Mountain range in west-central Mexico

The Sierra de Morones is a mountain range in west-central Mexico.

==Geography==
The Sierra de Morones extends north and south through the state of Zacatecas. The Sierra, together with the Sierra Fría to the east and the Sierra los Huicholes to the west, forms the southern end of the Sierra Madre Occidental.

The Juchipila River drains the eastern slopes of the Sierra, running southwards to empty into the Río Grande de Santiago. The Bolaños River, another tributary of the Río Grande de Santiago, drains the western slope of the Sierra. The Río Grande de Santiago bounds the range on the south and southeast.

==Flora and fauna==
The Sierra de Morones is covered with pine–oak forests above 800 meters elevation.
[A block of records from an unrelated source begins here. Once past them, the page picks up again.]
(* ===== verification/Ring.v ===== *)
(** * Ring: consistent hashing

    [ConsistentHashRing] and [slot_for_key] of [src/cache/src/cluster/ring.rs],
    and the [Node] of [src/cache/src/cluster/node.rs].  A node owns the keys
    whose hash is followed, around the ring, by one of its virtual nodes. *)

From S2P Require Import Prelude Text External BTree.
#[local] Open Scope Z_scope.

(** ** Nodes *)

Abbreviation NodeId := bytes.

Inductive NodeStatus := Active | Suspicious | Failed.
#[global] Instance NodeStatus_eq_dec : EqDecision NodeStatus.
Proof. solve_decision. Defined.

Module Node.
(** A [SocketAddr] is the text it is printed as. *)
Record t := mk {
  id : NodeId;
  addr : bytes;
  cluster_addr : bytes;
  status : NodeStatus;
  last_seen : Z;
  last_seen_timestamp : Z;
  version : Z;
}.

(** [duration_since(UNIX_EPOCH).unwrap_or_default().as_secs()], the wall clock
    in milliseconds. *)
Definition unix_secs (wall : Z) : Z := if 0 <=? wall then wall / 1000 else 0.

Definition new (now wall : Z) (id : NodeId) (addr cluster_addr : bytes) : t :=
  mk id addr cluster_addr Active now (unix_secs wall) 0.

Definition is_alive (n : t) : bool := bool_decide (status n = Active).

Definition update_last_seen (now wall : Z) (n : t) : t :=
  mk (id n) (addr n) (cluster_addr n) Active now (unix_secs wall) (version n).

Definition with_status (s : NodeStatus) (n : t) : t :=
  mk (id n) (addr n) (cluster_addr n) s (last_seen n) (last_seen_timestamp n) (version n).
Definition mark_suspicious : t -> t := with_status Suspicious.
Definition mark_failed : t -> t := with_status Failed.

(** [Instant::now() - last_seen], which saturates at zero. *)
Definition time_since_last_seen (now : Z) (n : t) : Z := Z.max 0 (now - last_seen n).
End Node.

(** ** The ring *)

Definition DEFAULT_VIRTUAL_NODES : nat := 150.

Record ConsistentHashRing := mk_ring {
  ring : list (Z * NodeId);
  nodes : gmap NodeId Node.t;
  virtual_nodes : nat;
}.

Definition with_virtual_nodes (n : nat) : ConsistentHashRing := mk_ring [] ∅ n.
Definition new_ring : ConsistentHashRing := with_virtual_nodes DEFAULT_VIRTUAL_NODES.

Section ring.
Context `{Xxh3}.

Definition virtual_key (node_id : NodeId) (i : nat) : bytes :=
  node_id ++ bs ":" ++ show_int (Z.of_nat i).

(** [for i in 0..virtual_nodes { ring.insert(hash, node_id) }]. *)
Definition insert_virtual (node_id : NodeId) (idx : list nat) (l : list (Z * NodeId))
  : list (Z * NodeId) :=
  fold_left (fun l i => bt_insert Z.compare (xxh3_64 (virtual_key node_id i)) node_id l) idx l.

Definition add_node (n : Node.t) (r : ConsistentHashRing) : ConsistentHashRing :=
  mk_ring (insert_virtual (Node.id n) (seq 0 (virtual_nodes r)) (ring r))
          (<[Node.id n := n]> (nodes r)) (virtual_nodes r).

Definition remove_node (node_id : NodeId) (r : ConsistentHashRing) : ConsistentHashRing :=
  mk_ring (filter (fun e => e.2 <> node_id) (ring r)) (base.delete node_id (nodes r))
          (virtual_nodes r).

(** [ring.range(hash..).next().or_else(|| ring.iter().next())]. *)
Definition owner (hash : Z) (l : list (Z * NodeId)) : option NodeId :=
  match bt_range_from Z.compare hash l with
  | (_, id) :: _ => Some id
  | [] => snd <$> head l
  end.

Definition get_node (key : bytes) (r : ConsistentHashRing) : option NodeId :=
  if bool_decide (ring r = []) then None else owner (xxh3_64 key) (ring r).

(** [for (_, node_id) in iter { if seen.insert(..) { push; if len >= count { break } } }]. *)
Fixpoint replicas_loop (count : Z) (l : list (Z * NodeId)) (seen : gset NodeId) (out : list NodeId)
  : list NodeId :=
  match l with
  | [] => out
  | (_, node_id) :: l =>
      if bool_decide (node_id ∈ seen) then replicas_loop count l seen out
      else
        let out := out ++ [node_id] in
        if count <=? len out then out else replicas_loop count l ({[node_id]} ∪ seen) out
  end.

Definition get_nodes_for_replication (key : bytes) (count : Z) (r : ConsistentHashRing)
  : list NodeId :=
  if bool_decide (ring r = []) then []
  else replicas_loop count (bt_range_from Z.compare (xxh3_64 key) (ring r) ++ ring r) ∅ [].

Definition get_all_nodes `{HashOrder} (r : ConsistentHashRing) : list Node.t := (hm_iter (nodes r)).*2.
Definition get_node_by_id (node_id : NodeId) (r : ConsistentHashRing) : option Node.t :=
  nodes r !! node_id.
Definition node_count (r : ConsistentHashRing) : Z := Z.of_nat (size (nodes r)).

Definition node_for_key (key : bytes) (r : ConsistentHashRing) : option Node.t :=
  id ← get_node key r; get_node_by_id id r.

(** The slot of a key, for [-MOVED]. *)
Definition slot_for_key (key : bytes) : Z := xxh3_64 key mod 16384.
End ring.

(** ** The invariant *)

#[global] Instance Z_cmp_laws : CmpLaws Z.compare (fun _ => True).
Proof.
  split.
  - intros a b _ _. apply Z.compare_antisym.
  - intros a b c _ _ _ ->%Z.compare_eq. done.
  - intros a b c _ _ _ H1 H2. rewrite Z.compare_lt_iff in *. lia.
Qed.

(** The hashes are in order, and every virtual node is one of a known node,
    which is stored under its id. *)
Record ring_wf (r : ConsistentHashRing) : Prop := {
  ring_sorted : bt_wf Z.compare (fun _ => True) (ring r);
  ring_known : forall e, e ∈ ring r -> is_Some (nodes r !! e.2);
  ring_ids : forall id n, nodes r !! id = Some n -> Node.id n = id;
}.

Section facts.
Context `{Xxh3}.
Implicit Types (l : list (Z * NodeId)) (r : ConsistentHashRing).

Abbreviation sorted l := (bt_wf Z.compare (fun _ => True) l).

Lemma elem_of_bt_insert h (v : NodeId) l e :
  e ∈ bt_insert Z.compare h v l -> e.2 = v \/ e ∈ l.
Proof.
  induction l as [|[k w] l IH]; simpl.
  - intros ->%list_elem_of_singleton. by left.
  - destruct (h ?= k); rewrite !elem_of_cons; [| |]; intros He; naive_solver.
Qed.

Lemma insert_virtual_sorted id idx l : sorted l -> sorted (insert_virtual id idx l).
Proof.
  revert l. induction idx as [|i idx IH]; intros l Hl; simpl; [done|].
  apply IH, (bt_insert_wf Z.compare (fun _ => True)); done.
Qed.

Lemma elem_of_insert_virtual id idx l e : e ∈ insert_virtual id idx l -> e.2 = id \/ e ∈ l.
Proof.
  revert l. induction idx as [|i idx IH]; intros l; simpl; [by right|].
  intros [?|He]%IH; [by left|]. by apply elem_of_bt_insert in He.
Qed.

Lemma with_virtual_nodes_wf n : ring_wf (with_virtual_nodes n).
Proof.
  split; simpl; [apply bt_wf_nil| |].
  - by intros e ?%elem_of_nil.
  - intros id nd. by rewrite lookup_empty.
Qed.

Lemma add_node_wf n r : ring_wf r -> ring_wf (add_node n r).
Proof.
  intros [Hs Hk Hi]. split; simpl.
  - by apply insert_virtual_sorted.
  - intros e [->|He]%elem_of_insert_virtual; [by rewrite lookup_insert_eq|].
    rewrite lookup_insert_is_Some'. right. by apply Hk.
  - intros id nd [[<- <-]|[_ ?]]%lookup_insert_Some; [done|]. by apply Hi.
Qed.

Lemma remove_node_wf id r : ring_wf r -> ring_wf (remove_node id r).
Proof.
  intros [Hs Hk Hi]. split; simpl.
  - by apply bt_filter_wf.
  - intros e [Hne He]%list_elem_of_filter. rewrite lookup_delete_ne by done. by apply Hk.
  - intros id' nd [_ ?]%lookup_delete_Some. by apply Hi.
Qed.

(** ** Ownership *)

Lemma range_from_cons h k (v : NodeId) l :
  bt_range_from Z.compare h ((k, v) :: l) =
  if h <=? k then (k, v) :: bt_range_from Z.compare h l else bt_range_from Z.compare h l.
Proof.
  unfold bt_range_from. rewrite filter_cons. unfold Z.leb.
  case_decide as E; destruct (h ?= k); try done; by destruct E.
Qed.

(** The part of the ring from a hash on, after an insertion. *)
Lemma range_from_insert h k (v : NodeId) l : sorted l ->
  bt_range_from Z.compare h (bt_insert Z.compare k v l) =
  if h <=? k then bt_insert Z.compare k v (bt_range_from Z.compare h l)
  else bt_range_from Z.compare h l.
Proof.
  induction l as [|[k' w] l IH]; intros Hs; cbn [bt_insert]; [by rewrite range_from_cons|].
  apply bt_wf_cons in Hs as (_ & HF & Hs). specialize (IH Hs).
  destruct (Z.compare_spec k k') as [->|Hlt|Hgt]; rewrite !range_from_cons.
  - destruct (Z.leb_spec h k'); [|done]. simpl. by rewrite Z.compare_refl.
  - destruct (Z.leb_spec h k), (Z.leb_spec h k'); try lia; try done. simpl.
    by rewrite (proj2 (Z.compare_lt_iff k k')).
  - rewrite IH. destruct (Z.leb_spec h k), (Z.leb_spec h k'); try lia; try done. simpl.
    by rewrite (proj2 (Z.compare_gt_iff k k')).
Qed.

Lemma head_bt_insert k (v : NodeId) l :
  snd <$> head (bt_insert Z.compare k v l) = Some v \/
  snd <$> head (bt_insert Z.compare k v l) = snd <$> head l.
Proof. destruct l as [|[k' w] l]; simpl; [by left|]. destruct (k ?= k'); simpl; auto. Qed.

(** A new virtual node takes keys; it gives none to another node. *)
Lemma owner_insert h k (v : NodeId) l : sorted l ->
  owner h (bt_insert Z.compare k v l) = Some v \/ owner h (bt_insert Z.compare k v l) = owner h l.
Proof.
  intros Hs. unfold owner. rewrite range_from_insert by done.
  pose proof (head_bt_insert k v l) as Hh.
  assert (Hc : forall b : list (Z * NodeId), match bt_insert Z.compare k v b with
      | (_, id) :: _ => Some id | [] => snd <$> head (bt_insert Z.compare k v l) end = Some v \/
    match bt_insert Z.compare k v b with
      | (_, id) :: _ => Some id | [] => snd <$> head (bt_insert Z.compare k v l) end =
    match b with (_, id) :: _ => Some id | [] => snd <$> head l end).
  { intros [|[k' w] b]; simpl; [by left|]. destruct (k ?= k'); auto. }
  destruct (h <=? k); [apply Hc|].
  destruct (bt_range_from Z.compare h l) as [|[k' w] b]; auto.
Qed.

Lemma owner_insert_virtual h id idx l : sorted l ->
  owner h (insert_virtual id idx l) = Some id \/ owner h (insert_virtual id idx l) = owner h l.
Proof.
  revert l. induction idx as [|i idx IH]; intros l Hs; simpl; [by right|].
  destruct (IH (bt_insert Z.compare (xxh3_64 (virtual_key id i)) id l)) as [E|E];
    [by apply (bt_insert_wf Z.compare (fun _ => True)) | by left |].
  rewrite E. by apply owner_insert.
Qed.

Lemma owner_filter h id l : owner h l <> Some id ->
  owner h (filter (fun e => e.2 <> id) l) = owner h l.
Proof.
  unfold owner, bt_range_from. intros Ho.
  rewrite list_filter_filter.
  rewrite (list_filter_iff _ (fun e : Z * NodeId => e.2 <> id /\ (let '(k, _) := e in (h ?= k) <> Gt)))
    by (intros [? ?]; tauto).
  rewrite <- list_filter_filter.
  destruct (filter (fun '(k, _) => (h ?= k) <> Gt) l) as [|[k w] b] eqn:E.
  - rewrite filter_nil. destruct l as [|[k w] l]; [done|]. simpl in *.
    rewrite filter_cons_True by naive_solver. done.
  - rewrite filter_cons_True by naive_solver. done.
Qed.

Lemma owner_nil h l : owner h l = None -> l = [].
Proof.
  unfold owner. destruct (bt_range_from Z.compare h l) as [|[]]; [|done].
  by destruct l as [|[]].
Qed.

Lemma get_node_owner key r : get_node key r = owner (xxh3_64 key) (ring r).
Proof. unfold get_node. case_bool_decide as E; [|done]. by rewrite E. Qed.

Lemma owner_elem h l id : owner h l = Some id -> exists k, (k, id) ∈ l.
Proof.
  unfold owner. destruct (bt_range_from Z.compare h l) as [|[k w] b] eqn:E.
  - destruct l as [|[k w] l]; simpl; [done|]. intros [= <-]. exists k. by left.
  - intros [= <-]. exists k. assert (Hin : (k, w) ∈ bt_range_from Z.compare h l).
    { rewrite E. by left. }
    by apply list_elem_of_filter in Hin as [_ ?].
Qed.

(** Routing resolves: whoever owns a key is a known node. *)
Lemma node_for_key_owner key r : ring_wf r ->
  match get_node key r with
  | Some id => exists n, node_for_key key r = Some n /\ Node.id n = id /\ nodes r !! id = Some n
  | None => ring r = []
  end.
Proof.
  intros [_ Hk Hi]. unfold node_for_key. rewrite get_node_owner.
  destruct (owner _ _) as [id|] eqn:E; [|by apply owner_nil in E].
  destruct (owner_elem _ _ _ E) as [k Hin]. destruct (Hk _ Hin) as [n Hn]. simpl in *.
  exists n. auto.
Qed.

(** ** Replicas *)

(** The values of a list, each at its first place. *)
Fixpoint firsts (seen : gset NodeId) (l : list NodeId) : list NodeId :=
  match l with
  | [] => []
  | x :: l => if decide (x ∈ seen) then firsts seen l else x :: firsts ({[x]} ∪ seen) l
  end.

Lemma elem_of_firsts (l : list NodeId) seen x : x ∈ firsts seen l <-> x ∈ l /\ x ∉ seen.
Proof.
  revert seen. induction l as [|y l IH]; intros seen; simpl.
  { split; [|tauto]. by intros ?%elem_of_nil. }
  case_decide; rewrite ?elem_of_cons, IH, ?elem_of_cons, ?elem_of_union, ?elem_of_singleton.
  - split; [tauto|]. by intros [[->|?] ?].
  - destruct (decide (x = y)) as [->|]; tauto.
Qed.

Lemma NoDup_firsts (l : list NodeId) seen : NoDup (firsts seen l).
Proof.
  revert seen. induction l as [|y l IH]; intros seen; simpl; [constructor|].
  case_decide; [done|]. constructor; [|done]. rewrite elem_of_firsts, elem_of_union, elem_of_singleton. tauto.
Qed.

Lemma replicas_loop_spec count l seen out : len out < Z.max 1 count ->
  replicas_loop count l seen out =
  out ++ take (Z.to_nat (Z.max 1 count - len out)) (firsts seen l.*2).
Proof.
  revert seen out. induction l as [|[k id] l IH]; intros seen out Hc; simpl.
  { by rewrite take_nil, app_nil_r. }
  case_bool_decide; [rewrite decide_True by done; by apply IH|].
  rewrite decide_False by done. rewrite len_app. change (len [id]) with 1.
  destruct (Z.leb_spec count (len out + 1)) as [Hle|Hle].
  - replace (Z.to_nat (Z.max 1 count - len out)) with 1%nat by (pose proof (len_nonneg out); lia). done.
  - rewrite IH by (rewrite len_app; change (len [id]) with 1; lia).
    rewrite len_app. change (len [id]) with 1.
    replace (Z.to_nat (Z.max 1 count - len out))
      with (S (Z.to_nat (Z.max 1 count - (len out + 1)))) by lia.
    simpl. by rewrite <- app_assoc.
Qed.

Lemma replicas_firsts key count r :
  get_nodes_for_replication key count r =
  take (Z.to_nat (Z.max 1 count))
    (firsts ∅ (bt_range_from Z.compare (xxh3_64 key) (ring r) ++ ring r).*2).
Proof.
  unfold get_nodes_for_replication. case_bool_decide as E.
  - rewrite E. simpl. by rewrite take_nil.
  - rewrite replicas_loop_spec by (change (len (@nil NodeId)) with 0; lia). simpl.
    by rewrite Z.sub_0_r.
Qed.

Lemma head_firsts (l : list NodeId) : head (firsts ∅ l) = head l.
Proof. destruct l; simpl; [done|]. by rewrite decide_False by apply not_elem_of_empty. Qed.

Lemma head_replicas key count r : head (get_nodes_for_replication key count r) = get_node key r.
Proof.
  rewrite replicas_firsts, get_node_owner.
  replace (Z.to_nat (Z.max 1 count)) with (S (Z.to_nat (Z.max 1 count - 1))) by lia.
  trans (head (firsts ∅ (bt_range_from Z.compare (xxh3_64 key) (ring r) ++ ring r).*2)).
  { by destruct (firsts _ _). }
  rewrite head_firsts. unfold owner.
  destruct (bt_range_from Z.compare (xxh3_64 key) (ring r)) as [|[k w] b]; [|done].
  simpl. by destruct (ring r) as [|[]].
Qed.
End facts.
Oaks are the predominant trees, with pines becoming more common at higher elevations. Tropical dry forest occurs below 800 meters elevation.

Pinus maximartinezii is a species of pine tree found only in the Sierra de Morones, occurring between 1,600 and 2,000 meters elevation.

==Conservation==
Part of the Sierra is in Cuenca Alimentadora del Distrito Nacional de Riego 043 Estado de Nayarit, a national natural resources protection area. It was established in 1949 to protect forests and watersheds for the benefit of downstream agriculture, and was redesignated a national resources protection area in 2002.